John L. Austin suppose que toute énonciation est destinée à la communication. Mais dans le cas du speech act (acte de langage), ce qui est communiqué présente certaines particularités. Il ne s'agit pas d'un jugement du type vrai/faux (constatif), mais d'un mouvement qui produit ou transforme une situation (performatif). Austin parle d'illocutionary ou perlocutionary force. Mais, explique Derrida, lorsqu'il s'interroge sur les conditions de réussite ou d'échec de cette force, la problématique de la communication s'avère insuffisante. On ne pourra jamais faire une liste complète des éléments qui pourraient faire échouer un rite ou un acte de langage, et on ne pourra jamais non plus être absolument sûr qu'une certaine intention ou une conscience, dans un certain contexte, produisent cet effet. Pourquoi? Parce que, dans les situations effectives où des actes de langage sont émis, une maîtrise intentionnelle complète, dans un contexte absolument déterminé, est impossible. Citation : "La présence consciente et intentionnelle [des locuteurs] implique téléologiquement qu'aucun reste n'échappe à la totalisation présente. Aucun reste, ni dans la définition des conventions requises, ni dans le contexte interne et linguistique, ni dans la forme grammaticale ni dans la détermination sémantique des mots employés; aucune polysémie irréductible, c'est-à-dire aucune "dissémination" échappant à l'horizon de l'unité du sens".

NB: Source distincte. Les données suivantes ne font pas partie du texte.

(* ===== verification/UserHeap.v ===== *)
(** * User library: the heap (user/heap.c)

    Memory is handed out upwards and never taken back.  A request that does not
    fit ends the process, which is the outcome [Fail] with the code 0.  Memory is
    a function from addresses to bytes. *)

From S2P Require Import Prelude Config.

Module UserHeap.

Record uheap := UHeap { heap_low : Z; heap_end : Z; heap_initialized : bool; umem : Z → Z }.
Implicit Types (h : uheap).

(** [_print(...); _exit();] *)
Definition exits {A} : M uheap A := fail 0.

Definition heap_init (start stop : Z) : M uheap unit :=
  if stop <? start then exits else modify (λ h, UHeap start stop true (umem h)).

Definition malloc (size : Z) : M uheap Z :=
  if size =? 0 then mret 0
  else
    h ← gets (λ h, h);
    if u64 (heap_end h - heap_low h) <? size then exits
    else
      let ptr := heap_low h in
      modify (λ h, UHeap (u64 (heap_low h + size)) (heap_end h) (heap_initialized h) (umem h));;
      mret ptr.

Definition memset (p c n : Z) : M uheap unit :=
  modify (λ h, UHeap (heap_low h) (heap_end h) (heap_initialized h)
                     (λ a, if ((p <=? a) && (a <? p + n))%bool then c else umem h a)).

(** The product is not checked for overflow. *)
Definition calloc (nelts eltsz : Z) : M uheap Z :=
  let size := u64 (nelts * eltsz) in
  ptr ← malloc size;
  if ptr =? 0 then mret 0 else memset ptr 0 size;; mret ptr.

Definition free (ptr : Z) : M uheap unit := mret tt.

(** ** Blocks do not overlap *)

Definition heap_ok h : Prop := 0 < heap_low h ≤ heap_end h ∧ heap_end h < 2 ^ 64.

(** A request: [malloc(size)] or [calloc(nelts, eltsz)]. *)
Inductive request := RMalloc (size : Z) | RCalloc (nelts eltsz : Z) | RFree (ptr : Z).
Definition req_size (r : request) : Z :=
  match r with RMalloc n => n | RCalloc n e => u64 (n * e) | RFree _ => 0 end.
Definition req_ok (r : request) : Prop := match r with RMalloc n => 0 ≤ n < 2 ^ 64 | _ => True end.
Definition serve (r : request) : M uheap Z :=
  match r with RMalloc n => malloc n | RCalloc n e => calloc n e | RFree p => free p;; mret 0 end.

(** The blocks that a sequence of requests returns, with their sizes. *)
Fixpoint serve_all (rs : list request) : M uheap (list (Z * Z)) :=
  match rs with
  | [] => mret []
  | r :: rs => p ← serve r; bs ← serve_all rs; mret ((p, req_size r) :: bs)
  end.

Lemma malloc_run h size :
  heap_ok h → 0 < size < 2 ^ 64 →
  (size ≤ heap_end h - heap_low h ∧
   malloc size h = (Ret (heap_low h), UHeap (heap_low h + size) (heap_end h) (heap_initialized h) (umem h))) ∨
  (heap_end h - heap_low h < size ∧ malloc size h = (Fail 0, h)).
Proof.
  intros [Hl He] Hs. unfold malloc. rewrite (proj2 (Z.eqb_neq _ _)) by lia. kgets. rewrite u64_small by lia.
  destruct (Z.ltb_spec (heap_end h - heap_low h) size); [by right|]. left. split; [lia|]. kmodify.
  rewrite u64_small by lia. done.
Qed.

(** What a request does: it gets the space in front of the pool, or ends the
    process; nothing below it is written. *)
Lemma serve_run h r :
  heap_ok h → req_ok r → 0 ≤ req_size r < 2 ^ 64 →
  (∃ p h', serve r h = (Ret p, h') ∧ heap_ok h' ∧ heap_end h' = heap_end h ∧ heap_low h' = heap_low h + req_size r ∧
     (if decide (req_size r = 0) then p = 0 else p = heap_low h) ∧ (∀ a, a < heap_low h → umem h' a = umem h a) ∧
     match r with RCalloc _ _ => ∀ a, p ≤ a < p + req_size r → umem h' a = 0 | _ => True end) ∨
  (∃ h', serve r h = (Fail 0, h') ∧ heap_end h - heap_low h < req_size r).
Proof.
  intros Hok Hr Hs. pose proof Hok as [Hl He]. destruct (decide (req_size r = 0)) as [E0|E0].
  { left. exists 0, h. split_and!; try done; try lia; destruct r as [n|n e|p]; simpl in *; try done.
    - unfold malloc. by rewrite E0.
    - unfold calloc, malloc. cbv zeta. by rewrite E0.
    - lia. }
  destruct r as [n|n e|p]; simpl in *; [| |done].
  - destruct (malloc_run h n Hok ltac:(lia)) as [[Hfit R1]|[Hno R1]]; [left|right; by exists h].
    eexists _, _. split; [exact R1|]. split; [split; simpl; lia|]. by split_and!.
  - set (size := u64 (n * e)) in *. destruct (malloc_run h size Hok ltac:(lia)) as [[Hfit R1]|[Hno R1]].
    + left. unfold calloc. fold size. krun R1. rewrite (proj2 (Z.eqb_neq _ _)) by lia. unfold memset. kmodify.
      eexists _, _. split; [reflexivity|]. split; [split; simpl; lia|]. split_and!; [done|done|done|..]; cbn [umem]; intros a Ha.
      * by rewrite (proj2 (Z.leb_gt _ _)) by lia.
      * by rewrite (proj2 (Z.leb_le _ _)), (proj2 (Z.ltb_lt _ _)) by lia.
    + right. unfold calloc. fold size. exists h. by rewrite (bind_fail _ _ _ _ _ R1).
Qed.

(** The blocks of a program lie one behind the other in the heap, so that no
    two overlap, whatever is freed in between; a request of size 0 gets NULL. *)
Lemma user_heap_disjoint rs : ∀ h bs h',
  heap_ok h → Forall req_ok rs → serve_all rs h = (Ret bs, h') →
  heap_ok h' ∧ heap_low h ≤ heap_low h' ∧
  (∀ i p n, bs !! i = Some (p, n) → n ≠ 0 → heap_low h ≤ p ∧ p + n ≤ heap_low h' ∧
     ∀ j q k, bs !! j = Some (q, k) → (i < j)%nat → k ≠ 0 → p + n ≤ q).
Proof.
  induction rs as [|r rs IH]; intros h bs h' Hok Hr Hrun; cbn [serve_all] in Hrun.
  { injection Hrun as <- <-. split_and!; try done; try apply Hok; lia. }
  apply Forall_cons in Hr as [Hr Hrs].
  assert (0 ≤ req_size r < 2 ^ 64) as Hs.
  { destruct r; simpl in *; [lia|apply u64_range|lia]. }
  destruct (serve_run h r Hok Hr Hs) as [(p & h1 & R1 & Hok1 & He1 & Hl1 & Hp & _)|(h1 & R1 & _)].
  2:{ rewrite (bind_fail _ _ _ _ _ R1) in Hrun. done. }
  rewrite (bind_ret _ _ _ _ _ R1) in Hrun. destruct (serve_all rs h1) as [[bs1| | |] h2] eqn:R2; unfold mbind, M_bind in Hrun; rewrite R2 in Hrun; try done.
  injection Hrun as <- <-. destruct (IH h1 bs1 h2 Hok1 Hrs R2) as (Hok2 & Hle & Hblk). split; [done|]. split; [lia|].
  intros [|i] q n Hi Hn; simpl in Hi.
  - injection Hi as -> <-. rewrite decide_False in Hp by done. subst q. split_and!; [lia|lia|].
    intros [|j] q k Hj Hij Hk; [lia|]. simpl in Hj. destruct (Hblk j q k Hj Hk) as (? & _). lia.
  - destruct (Hblk i q n Hi Hn) as (? & ? & Hj'). split_and!; [lia|lia|].
    intros [|j] q' k Hj Hij Hk; [lia|]. simpl in Hj. apply (Hj' j q' k Hj ltac:(lia) Hk).
Qed.

(** An array of 2^61 + 1 elements of 8 bytes is given 8 bytes. *)
Lemma calloc_overflow :
  ∃ h', calloc (2 ^ 61 + 1) 8 (UHeap 0xC0100000 0xC0200000 true (λ _, 7)) = (Ret 0xC0100000, h') ∧ heap_low h' = 0xC0100008.
Proof. eexists. split; reflexivity. Qed.
End UserHeap.
(* ===== verification/UserStrings.v ===== *)
(** * User library: strings in memory (user/string.c)

    The string and memory functions of user/string.c, translated at the level of
    the pointers they walk: memory is a map from the mapped addresses to bytes, a
    [char *] is an address, NULL is 0, and a load or store outside the mapped
    addresses is a [Panic].  The kernel's functions of the same names are
    translated in Strings over lists; the theorems show that the pointer walks
    compute those on the strings the memory holds.  UserPrint has the rest of
    user/string.c. *)

From S2P Require Import Prelude Config Strings.

Module UStr.

Notation mem := (gmap Z Z).
Implicit Types (m : mem) (a p s b c : Z) (cs bs : list Z) (n : nat).

(** [*p] and [*p = v] *)
Definition load p : M mem Z := λ m,
  match m !! p with Some b => (Ret b, m) | None => (Panic, m) end.
Definition store p v : M mem unit := λ m,
  match m !! p with Some _ => (Ret tt, <[p := v]> m) | None => (Panic, m) end.
Definition no_fuel {A} : M mem A := λ m, (NoFuel, m).

(** A walk reads a different mapped byte in every pass. *)
Definition fuel_of m : nat := S (size m).

(** ** Comparing and searching *)

Fixpoint strcmp_loop (fuel : nat) (s1 s2 : Z) : M mem Z :=
  match fuel with
  | O => no_fuel
  | S fuel =>
      a ← load s1;
      b ← load s2;
      if ((a =? b) && negb (a =? 0))%bool then strcmp_loop fuel (s1 + 1) (s2 + 1)
      else mret (if a <? b then -1 else if b <? a then 1 else 0)
  end.

Definition strcmp (s1 s2 : Z) : M mem Z :=
  if ((s1 =? 0) || (s2 =? 0))%bool then
    mret (if s1 =? 0 then (if s2 =? 0 then 0 else -1) else 1)
  else fuel ← gets fuel_of; strcmp_loop fuel s1 s2.

Fixpoint strncmp (s1 s2 : Z) n : M mem Z :=
  match n with
  | O => mret 0
  | S n =>
      a ← load s1;
      b ← load s2;
      if (negb (a =? 0) && (a =? b))%bool then strncmp (s1 + 1) (s2 + 1) n
      else mret (s32 (u32 (a - b)))
  end.

Fixpoint strlen_loop (fuel : nat) p : M mem Z :=
  match fuel with
  | O => no_fuel
  | S fuel => c ← load p; if negb (c =? 0) then strlen_loop fuel (p + 1) else mret p
  end.
Definition strlen s : M mem Z :=
  if s =? 0 then mret 0 else fuel ← gets fuel_of; p ← strlen_loop fuel s; mret (p - s).

Fixpoint strchr_loop (fuel : nat) s c : M mem Z :=
  match fuel with
  | O => no_fuel
  | S fuel =>
      x ← load s;
      if negb (x =? 0) then (if x =? c then mret s else strchr_loop fuel (s + 1) c) else mret 0
  end.
Definition strchr s c : M mem Z := fuel ← gets fuel_of; strchr_loop fuel s c.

Pour Derrida, l'exposition à l'échec n'est pas un accident, c'est un prédicat essentiel, une loi. On ne peut exclure définitivement qu'un énoncé soit parasitaire ou non-sérieux, car la possibilité de sa production n'est pas une anomalie, mais la loi même du langage. Chaque énoncé performatif répète une formulation conventionnelle (une marque), mais c'est aussi un événement absolument singulier qui suppose l'absence de toute "assistance" de la part du locuteur, une brisure irréductible dans la communication.

En somme, ce qui ne va pas chez Austin (et surtout chez Searle), c'est que dans sa théorie du speech act (à supposer qu'une théorie générale soit possible, ce dont Austin doute lui-même), il faut que tout soit déterminé sans reste. Or les concepts d'écriture, de contexte, de portée, de répétition et d'altérité sont tous fondés, selon Derrida, sur la restance. Plus exactement, Austin se rend compte qu'il y a du reste, il fait honnêtement la liste des impasses et des difficultés auxquelles il se heurte, mais pour lui ce qui reste de l'opération de communication est anormal, non-sérieux. Construire une théorie correcte implique, dans sa tradition à la fois téléologique et éthique (celle de l'idéal de la conscience à soi), de s'en débarrasser, de l'exclure.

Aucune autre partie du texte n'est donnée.